In June 1933, Nicolaevsky moved to Paris, to avoid living under Nazi rule. In March 1936, he had several long meetings with Nikolai Bukharin, who had been sent by Joseph Stalin to negotiate the purchase of original manuscripts by Karl Marx, which Nicolaevsky had smuggled out of Germany. Their conversations stretched through two months, and formed the basis of Nicolaevsky's Letter of an Old Bolshevik, which Bukharin's biographer described as "a remarkable document and the source of much of our knowledge about Soviet politics in the thirties". But years later, Bukharin's widow, who was with her husband in Paris, denounced the Letter as a "fraud", and denied that Bukharin had ever spoke to Nicolaevsky, except in the presence of witnesses. She was angry because Nicolaevsky had put her husband in danger. When Bukharin was on trial in March 1938, he was forced to confess that he had conducted "counter-revolutionary conversations" with Nicolaevsky. The negotiations failed because Stalin refused to accept the price demanded by Nicolaevsky.

Early in November 1936, Leon Trotsky's son, Lev Sedov and a collaborator named Mark Zborowski, aka 'Etienne', handed over a batch of Trotsky's papers to Nicolaevsky, to be stored at his premises at 7, rue Michelet, Paris. Less than a week later, burglars broke in and stole the papers, leaving money and valuables untouched. When questioned by the French police, Sedov asserted that the theft must have been carried out by the NKVD. He suspected that Nicolaevsky had accidentally alerted them through careless talk.
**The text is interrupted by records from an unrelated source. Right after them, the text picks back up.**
Inductive epoch_step : epoch_state -> epoch_event -> epoch_state -> Prop :=
  | es_load n g ws li un st q rc la t l :
      ws !! t = Some (mkWorker WIdle l ∅) ->
      epoch_step (mkES n g ws li un st q rc la) Other
        (mkES n g (<[t := mkWorker (WLoaded g) l ∅]> ws) li un st q rc la)
  | es_store n g ws li un st q rc la t l e :
      ws !! t = Some (mkWorker (WLoaded e) l ∅) ->
      epoch_step (mkES n g ws li un st q rc la) Other
        (mkES n g (<[t := mkWorker WJoined e ∅]> ws) li un st q rc la)
  | es_leave n g ws li un st q rc la t l h :
      ws !! t = Some (mkWorker WJoined l h) ->
      epoch_step (mkES n g ws li un st q rc la) Other
        (mkES n g (<[t := mkWorker WIdle max_u32 ∅]> ws) li un st q rc la)
  (* a worker follows a pointer to a node of the tree *)
  | es_reach n g ws li un st q rc la t l h x :
      ws !! t = Some (mkWorker WJoined l h) -> x ∈ li ->
      epoch_step (mkES n g ws li un st q rc la) Other
        (mkES n g (<[t := mkWorker WJoined l ({[ x ]} ∪ h)]> ws) li un st q rc la)
  (* a node is allocated and linked, unlinked, and handed to [add_to_garbage] *)
  | es_link n g ws li un st q rc la x :
      x ∉ un -> (forall r, (x, r) ∉ waiting (mkES n g ws li un st q rc la)) ->
      epoch_step (mkES n g ws li un st q rc la) Other (mkES n g ws ({[ x ]} ∪ li) un st q rc la)
  | es_unlink n g ws li un st q rc la x :
      x ∈ li ->
      epoch_step (mkES n g ws li un st q rc la) Other
        (mkES n g ws (li ∖ {[ x ]}) ({[ x ]} ∪ un) st q rc la)
  | es_stamp n g ws li un st q rc la x :
      x ∈ un ->
      epoch_step (mkES n g ws li un st q rc la) Other
        (mkES n g ws li (un ∖ {[ x ]}) ((x, g) :: st) q rc la)
  | es_push n g ws li un st1 st2 q rc la x r :
      epoch_step (mkES n g ws li un (st1 ++ (x, r) :: st2) q rc la) Other
        (mkES n g ws li un (st1 ++ st2) (q ++ [(x, r)]) rc ({[ x ]} ∪ la))
  (* the epoch thread *)
  | es_tick n g ws li un st q la :
      epoch_step (mkES n g ws li un st q RIdle la) Other
        (mkES (n + 1) (u32 (g + 1)) ws li un st q (RScan 0 0) ∅)
  | es_scan n g ws li un st q la i m w :
      ws !! i = Some w ->
      epoch_step (mkES n g ws li un st q (RScan i m) la) Other
        (mkES n g ws li un st q
           (RScan (S i) (if decide (i = 0%nat) then w_local w else Z.min m (w_local w))) la)
  | es_scanned n g ws li un st q la i m :
      i = length ws ->
      epoch_step (mkES n g ws li un st q (RScan i m) la) Other
        (mkES n g ws li un st q (RSweep m []) la)
  | es_free n g ws li un st q la m d x r :
      r < m ->
      epoch_step (mkES n g ws li un st ((x, r) :: q) (RSweep m d) la) (Freed x)
        (mkES n g ws li un st q (RSweep m d) la)
  | es_defer n g ws li un st q la m d x r :
      m <= r ->
      epoch_step (mkES n g ws li un st ((x, r) :: q) (RSweep m d) la) Other
        (mkES n g ws li un st q (RSweep m (d ++ [(x, r)])) la)
  (* [pop_front] returned null, because the queue is empty or a push is half done *)
  | es_finish n g ws li un st q la m d :
      epoch_step (mkES n g ws li un st q (RSweep m d) la) Other
        (mkES n g ws li un st q (RPut d) la)
  | es_put n g ws li un st q la d :
      epoch_step (mkES n g ws li un st q (RPut d) la) Other
        (mkES n g ws li un st (q ++ d) RIdle la).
In fact, Zborowski was later exposed as an NKVD agent.

Nicolaevsky is the author of the book Karl Marx: Man and Fighter, first published in German in 1933. It was translated into English by Otto Mänchen-Helfen and published in 1936. Some subsequent English editions restore the notes, appendices, and bibliography omitted from the first English edition.

Nicolaevsky also wrote "Forced Labour in Soviet Russia", with David Dallin, published in 1948, which was one of the first books to give a truthful and documented account of the scale of the USSR's labour camp system.

His other works included Power and the Soviet Elite and Aseff the Spy. He also wrote an essay "On the History of the Bolshevik Centre" and an unfinished biography of Georgy Malenkov.

Nicolaevsky emigrated to the United States in 1942, where he remained until his death, lecturing at various American universities and serving as the curator of the Hoover Institution Archives. His extensive collection of revolutionary documents is now held by the Hoover Institution Archives in Palo Alto, California.

=== Family ===
Nicolaevsky's brother, Vladimir, was married to the sister of Alexei Rykov, who was head of the Soviet government in 1924–30.

===Death and legacy===

Nicolaevsky died on February 21, 1966, in New York City. He was 78 years old at the time of his death. He was buried at Alta Mesa Cemetery in Palo Alto, California.